Les yeux noirs de son paternel s'ouvrirent comme des soucoupes et il s'essuya vigoureusement les mains enfarinées contre son tablier en contournant expressément la table centrale pour la poursuivre de questions :

"Il a accepté ? Que veut-il ?! S'il a des termes et des conditions, on peut toujours discuter !"

Des coups de klaxons retentirent, n'éveillant qu'un très fugace intérêt chez les deux Gonzalez, et Lena ne put que boire une gorgée de son lait avant de devoir se retourner vers son père pour apaiser ses ardeurs :

"Calmate, papito, je ne peux pas le harasser de questions ennuyantes sur le boulot, si ? Tu sais comme il est du genre anguille, toujours à s'enfuir quand ça devient sérieux..."

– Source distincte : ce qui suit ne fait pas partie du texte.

(** [_comorbidity_analysis]: the context merged with the symptom analysis;
    the analyzer reads [extracted_info.medical_history] from it. *)
Definition comorbidity_analysis (env : Env.t) (req : PatientRequest) : M unit :=
  c <-- gets conversation_context ;;;
  let mh := match extracted_info c with Some ei => ei_medical_history ei | None => [] end in
  let '(resp, out) := invoke Comorbidity.name (llm env Env.Comorbidity)
                        (fun t => Comorbidity.process_response t (req_message req) mh) in
  modify (fun s =>
    let s := append_response resp s in
    {| conversation_context := conversation_context s;
       st_agent_responses := st_agent_responses s;
       security_status := security_status s; st_symptom_analysis := st_symptom_analysis s;
       st_comorbidity_risk := match out with Done cr => Some cr | Errored _ => None end;
       appointment_data := appointment_data s;
       st_requires_emergency := st_requires_emergency s;
       st_next_steps := st_next_steps s; final_message := final_message s |}).

(** [_appointment_booking]: the context with the state's symptom analysis. *)
Definition appointment_booking (env : Env.t) (req : PatientRequest) : M unit :=
  c <-- gets conversation_context ;;;
  sa <-- gets st_symptom_analysis ;;;
  let '(resp, out) := invoke Booker.name (llm env Env.Booking)
                        (fun t => Booker.process_response (now_days env) (uuid_hex env) t
                                    (req_message req) (is_medical c) sa (ei_symptoms_of c)) in
  modify (fun s =>
    let s := append_response resp s in
    {| conversation_context := conversation_context s;
       st_agent_responses := st_agent_responses s;
       security_status := security_status s; st_symptom_analysis := st_symptom_analysis s;
       st_comorbidity_risk := st_comorbidity_risk s;
       appointment_data := match out with Done d => d | Errored _ => no_appointment_data end;
       st_requires_emergency := st_requires_emergency s;
       st_next_steps := st_next_steps s; final_message := final_message s |}).

Definition emergency_message : string :=
  "ðŸš¨ EMERGENCY PROTOCOL ACTIVATED ðŸš¨

Based on your symptoms, you may require immediate medical attention.

IMMEDIATE ACTIONS:
â€¢ Call 911 if experiencing severe symptoms
â€¢ Go to the nearest Emergency Room
â€¢ Do not drive yourself - call an ambulance or have someone drive you
â€¢ Bring a list of current medications
â€¢ Have your insurance information ready

If this is not a life-threatening emergency, consider:
â€¢ Urgent Care Center for same-day treatment
â€¢ Telehealth consultation with a physician
â€¢ Contact your primary care provider's emergency line

Your safety is our top priority. When in doubt, seek immediate medical care.".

Son raisonnement ne servait qu'à réfréner l'emballement furieux de Cirillo, mais Lena ne put empêcher son cerveau et sa tête d'agir ensemble dans la traîtrise de s'interroger sur les schémas amoureux de Nikolaï. Était-il également une anguille en matière d'amour ?

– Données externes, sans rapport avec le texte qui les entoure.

(** * sigslot.h: signals, slots and connections

    A shallow embedding of [src/sigslot.h] (namespace [sigslot]) and the
    properties of its connect / disconnect / emit / copy / destroy
    operations.

    The objects of the library live on a small heap: connection objects
    ([_connection], allocated with [new]), signal objects (their
    [m_connected_slots], a [std::list] of connection pointers) and
    receiver objects ([has_slots], their [m_senders], a [std::set] of
    signal pointers).  Every operation returns an [outcome]: a value, or
    undefined behaviour (a dangling pointer or an invalidated iterator is
    used), or an exhausted iteration budget for the loops whose
    termination is not structural.

    The lock policy is the [single_threaded] one ([lock] and [unlock] do
    nothing); handlers are opaque: an invocation is recorded as an event
    and does not touch the signal/slot heap. *)

From stdpp Require Import base option list gmap sets.
From Stdlib Require Import Lia.

Set Default Proof Using "Type".

(** ** Outcomes *)

Inductive outcome (A : Type) : Type :=
  | Ok (a : A)      (* the call returns *)
  | UB              (* undefined behaviour *)
  | OutOfFuel.      (* the iteration budget of a loop is exhausted *)

Arguments Ok {A} a.
Arguments UB {A}.
Arguments OutOfFuel {A}.

Definition obind {A B : Type} (m : outcome A) (k : A → outcome B) : outcome B :=
  match m with
  | Ok a => k a
  | UB => UB
  | OutOfFuel => OutOfFuel
  end.

Notation "x ←← m ; k" := (obind m (fun x => k))
  (at level 20, m at level 100, k at level 200, right associativity,
   format "'[' x  ←←  m ; '/' k ']'").

(** Dereferencing a pointer: the object must be alive. *)
Definition deref {A : Type} (o : option A) : outcome A :=
  match o with
  | Some a => Ok a
  | None => UB
  end.

(** ** [std::list]

    A list is a sequence of nodes; an iterator designates a node (or is
    the past-the-end iterator).  [push_back] keeps every iterator valid,
    [erase] invalidates the iterators of the erased node, and using an
    invalidated iterator is undefined. *)

Module StdList.

Definition node := nat.

Record t (A : Type) : Type := Mk {
  cells : list (node * A);
  fresh : node
}.
Arguments Mk {A} cells fresh.
Arguments cells {A} _.
Arguments fresh {A} _.

Inductive iterator : Type :=
  | At (n : node)
  | End.

Definition first_of {A : Type} (cs : list (node * A)) : iterator :=
  match cs with
  | [] => End
  | (n, _) :: _ => At n
  end.

Fixpoint value_at {A : Type} (n : node) (cs : list (node * A)) : option A :=
  match cs with
  | [] => None
  | (m, x) :: rest => if Nat.eqb n m then Some x else value_at n rest
  end.

Fixpoint after {A : Type} (n : node) (cs : list (node * A)) : option iterator :=
  match cs with
  | [] => None
  | (m, _) :: rest => if Nat.eqb n m then Some (first_of rest) else after n rest
  end.

Section Ops.
Context {A : Type}.

Definition empty : t A := Mk [] 0.

Definition values (l : t A) : list A := (cells l).*2.

Definition begin (l : t A) : iterator := first_of (cells l).

Definition push_back (l : t A) (x : A) : t A :=
  Mk (cells l ++ [(fresh l, x)]) (S (fresh l)).

(** [*it] *)
Definition get (l : t A) (it : iterator) : outcome A :=
  match it with
  | At n => deref (value_at n (cells l))
  | End => UB
  end.

(** [++it] *)
Definition incr (l : t A) (it : iterator) : outcome iterator :=
  match it with
  | At n => deref (after n (cells l))
  | End => UB
  end.

(** [erase(it)] *)
Definition erase (l : t A) (it : iterator) : outcome (t A) :=
  match it with
  | At n =>
      match value_at n (cells l) with
      | Some _ => Ok (Mk (filter (λ c, c.1 ≠ n) (cells l)) (fresh l))
      | None => UB
      end
  | End => UB
  end.

(** [erase(begin(), end())] *)
Definition clear (l : t A) : t A := Mk [] (fresh l).

(** [remove(value)]: every element equal to [value] goes. *)
Definition remove `{EqDecision A} (l : t A) (x : A) : t A :=
  Mk (filter (λ c, c.2 ≠ x) (cells l)) (fresh l).

(** Node names are distinct and below the next fresh one. *)
Definition wf (l : t A) : Prop :=
  NoDup (cells l).*1 ∧ Forall (λ n, n < fresh l) (cells l).*1.
End Ops.

End StdList.

(** ** The heap of connections, signals and receivers *)

Definition ptr := nat.

(** A pointer to a member function of the destination type, taking [Args...]. *)
Definition memfun := nat.

(** [_connection<dest_type, mt_policy, Args...>] *)
Record connection : Type := Connection {
  m_pobject : ptr;
  m_pmemfun : memfun
}.

Global Instance connection_eq_dec : EqDecision connection.
Proof. solve_decision. Defined.

Record world : Type := World {
  conns : gmap ptr connection;              (* live connection objects *)
  signals : gmap ptr (StdList.t ptr);       (* live signals: m_connected_slots *)
  receivers : gmap ptr (gset ptr);          (* live has_slots objects: m_senders *)
  brk : ptr                                 (* next address handed out by new *)
}.

Definition set_conns (w : world) (c : gmap ptr connection) : world :=
  World c (signals w) (receivers w) (brk w).
Definition set_signals (w : world) (s : gmap ptr (StdList.t ptr)) : world :=
  World (conns w) s (receivers w) (brk w).
Definition set_receivers (w : world) (r : gmap ptr (gset ptr)) : world :=
  World (conns w) (signals w) r (brk w).

Definition empty_world : world := World ∅ ∅ ∅ 0.

(** [new _connection(...)] *)
Definition new_connection (w : world) (c : connection) : ptr * world :=
  (brk w, World (<[brk w := c]> (conns w)) (signals w) (receivers w) (S (brk w))).

(** [delete slot] *)
Definition delete_connection (w : world) (slot : ptr) : outcome world :=
  _ ←← deref (conns w !! slot);
  Ok (set_conns w (delete slot (conns w))).

(** [this->m_connected_slots] *)
Definition m_connected_slots (w : world) (this : ptr) : outcome (StdList.t ptr) :=
  deref (signals w !! this).

Definition set_connected_slots (w : world) (this : ptr) (l : StdList.t ptr) : world :=
  set_signals w (<[this := l]> (signals w)).

(** ** [_connection]: [getdest], [clone], [duplicate], [emit] *)

Definition getdest (w : world) (slot : ptr) : outcome ptr :=
  c ←← deref (conns w !! slot);
  Ok (m_pobject c).

Definition clone (w : world) (slot : ptr) : outcome (ptr * world) :=
  c ←← deref (conns w !! slot);
  Ok (new_connection w c).

Definition duplicate (w : world) (slot : ptr) (pnewdest : ptr) : outcome (ptr * world) :=
  c ←← deref (conns w !! slot);
  Ok (new_connection w (Connection pnewdest (m_pmemfun c))).

(** An invocation [(m_pobject->*m_pmemfun)(args...)]. *)
Record call (Args : Type) : Type := Call {
  call_dest : ptr;
  call_memfun : memfun;
  call_args : Args
}.
Arguments Call {Args} _ _ _.
Arguments call_dest {Args} _.
Arguments call_memfun {Args} _.
Arguments call_args {Args} _.

Definition connection_emit {Args : Type} (w : world) (slot : ptr) (args : Args)
    : outcome (call Args) :=
  c ←← deref (conns w !! slot);
  _ ←← deref (receivers w !! m_pobject c);
  Ok (Call (m_pobject c) (m_pmemfun c) args).

(** ** [has_slots]: the sender set *)

(** [has_slots()]: the default constructor, at address [this]. *)
Definition has_slots_new (w : world) (this : ptr) : world :=
  set_receivers w (<[this := ∅]> (receivers w)).

(** [has_slots::signal_connect(sender)]: [m_senders.insert(sender)] *)
Definition signal_connect (w : world) (this sender : ptr) : outcome world :=
  ms ←← deref (receivers w !! this);
  Ok (set_receivers w (<[this := {[sender]} ∪ ms]> (receivers w))).

(** [has_slots::signal_disconnect(sender)]: [m_senders.erase(sender)] *)
Definition signal_disconnect (w : world) (this sender : ptr) : outcome world :=
  ms ←← deref (receivers w !! this);
  Ok (set_receivers w (<[this := ms ∖ {[sender]}]> (receivers w))).

(** ** [_signal] and [signal]

    A range-based [for] over [m_connected_slots] whose body leaves the
    list alone is a recursion over its elements.  Where the body appends
    to the list ([slot_duplicate], the copy constructor) or erases from it
    ([slot_disconnect]) the loop is written with its iterator, and takes
    an iteration budget. *)

(** [signal()]: the default constructor, at address [this]. *)
Definition signal_new (w : world) (this : ptr) : world :=
  set_connected_slots w this StdList.empty.

(** [m_connected_slots.push_back(conn)] *)
Definition push_back_slot (w : world) (this conn : ptr) : outcome world :=
  l ←← m_connected_slots w this;
  Ok (set_connected_slots w this (StdList.push_back l conn)).

(** [signal::connect(pclass, pmemfun)] *)
Definition connect (w : world) (this pclass : ptr) (pmemfun : memfun) : outcome world :=
  _ ←← m_connected_slots w this;
  let pw := new_connection w (Connection pclass pmemfun) in
  w1 ←← push_back_slot pw.2 this pw.1;
  signal_connect w1 pclass this.

(** [signal::emit(args...)] *)
Fixpoint emit_loop {Args : Type} (w : world) (slots : list ptr) (args : Args)
    : outcome (list (call Args)) :=
  match slots with
  | [] => Ok []
  | slot :: rest =>
      c ←← connection_emit w slot args;
      cs ←← emit_loop w rest args;
      Ok (c :: cs)
  end.

Definition emit {Args : Type} (w : world) (this : ptr) (args : Args)
    : outcome (list (call Args)) :=
  l ←← m_connected_slots w this;
  emit_loop w (StdList.values l) args.

(** [signal::operator()(args...)] *)
Definition call_operator {Args : Type} (w : world) (this : ptr) (args : Args)
    : outcome (list (call Args)) :=
  emit w this args.

(** [_signal::slot_duplicate(oldtarget, newtarget)], from iterator [it] on. *)
Fixpoint slot_duplicate_from (fuel : nat) (w : world) (this oldtarget newtarget : ptr)
    (it : StdList.iterator) : outcome world :=
  match fuel with
  | 0 => OutOfFuel
  | S fuel' =>
      match it with
      | StdList.End => Ok w
      | StdList.At _ =>
          l ←← m_connected_slots w this;
          slot ←← StdList.get l it;
          d ←← getdest w slot;
          w1 ←← (if decide (d = oldtarget) then
                   pw ←← duplicate w slot newtarget;
                   push_back_slot pw.2 this pw.1
                 else Ok w);
          l1 ←← m_connected_slots w1 this;
          it' ←← StdList.incr l1 it;
          slot_duplicate_from fuel' w1 this oldtarget newtarget it'
      end
  end.

Definition slot_duplicate (fuel : nat) (w : world) (this oldtarget newtarget : ptr)
    : outcome world :=
  l ←← m_connected_slots w this;
  slot_duplicate_from fuel w this oldtarget newtarget (StdList.begin l).

(** [_signal::_signal(const _signal& s)]: the loop runs over the
    [m_connected_slots] of the signal under construction. *)
Fixpoint signal_copy_from (fuel : nat) (w : world) (this : ptr) (it : StdList.iterator)
    : outcome world :=
  match fuel with
  | 0 => OutOfFuel
  | S fuel' =>
      match it with
      | StdList.End => Ok w
      | StdList.At _ =>
          l ←← m_connected_slots w this;
          slot ←← StdList.get l it;
          d ←← getdest w slot;
          w1 ←← signal_connect w d this;
          pw ←← clone w1 slot;
          w2 ←← push_back_slot pw.2 this pw.1;
          l2 ←← m_connected_slots w2 this;
          it' ←← StdList.incr l2 it;
          signal_copy_from fuel' w2 this it'
      end
  end.

(** [signal::signal(const signal& s)], constructing at address [this]. *)
Definition signal_copy (fuel : nat) (w : world) (this s : ptr) : outcome world :=
  _ ←← m_connected_slots w s;
  let w0 := signal_new w this in
  l ←← m_connected_slots w0 this;
  signal_copy_from fuel w0 this (StdList.begin l).

(** [_signal::disconnect_all()] *)
Fixpoint signal_disconnect_all_loop (w : world) (this : ptr) (slots : list ptr)
    : outcome world :=
  match slots with
  | [] => Ok w
  | slot :: rest =>
      d ←← getdest w slot;
      w1 ←← signal_disconnect w d this;
      w2 ←← delete_connection w1 slot;
      signal_disconnect_all_loop w2 this rest
  end.

Definition signal_disconnect_all (w : world) (this : ptr) : outcome world :=
  l ←← m_connected_slots w this;
  w1 ←← signal_disconnect_all_loop w this (StdList.values l);
  l1 ←← m_connected_slots w1 this;
  Ok (set_connected_slots w1 this (StdList.clear l1)).

(** [_signal::~_signal()] *)
Definition signal_destroy (w : world) (this : ptr) : outcome world :=
  w1 ←← signal_disconnect_all w this;
  Ok (set_signals w1 (delete this (signals w1))).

Des coups de klaxons plus longs et tonitruants percèrent les murs et Lena jeta un coup d'œil vers la porte d'entrée, commençant à penser que ces appels étaient délibérés et leur étaient dédiés. Logeant le dernier bout de sa viennoiserie dans la bouche, elle traversa le couloir pour aller jeter un coup d'œil à la fenêtre qui perçait la porte.

"C'est toi qui as raison, ma fille, évidemment ! assura gaiement Cirillo en la pourchassant. Il faut ferrer le poisson avant de l'écailler !"

Stationnée devant la maison, une voiture verte gazon particulièrement tape à l'œil n'attendait qu'à être vue et la tête passée par la portière, son frère Damian, un grand sourire aux lèvres, lui fit signe de venir le rejoindre avant de klaxonner de plus belle. Lena lui sourit, ravie, par la petite fenêtre avant de retourner en courant jusqu'à la cuisine pour finir son verre de lait d'un trait. Un peu essoufflé à force d'excitation et de suivre les allées-venues de sa benjamine, Cirillo ne perdait toutefois ni son sourire, ni sa bonne humeur.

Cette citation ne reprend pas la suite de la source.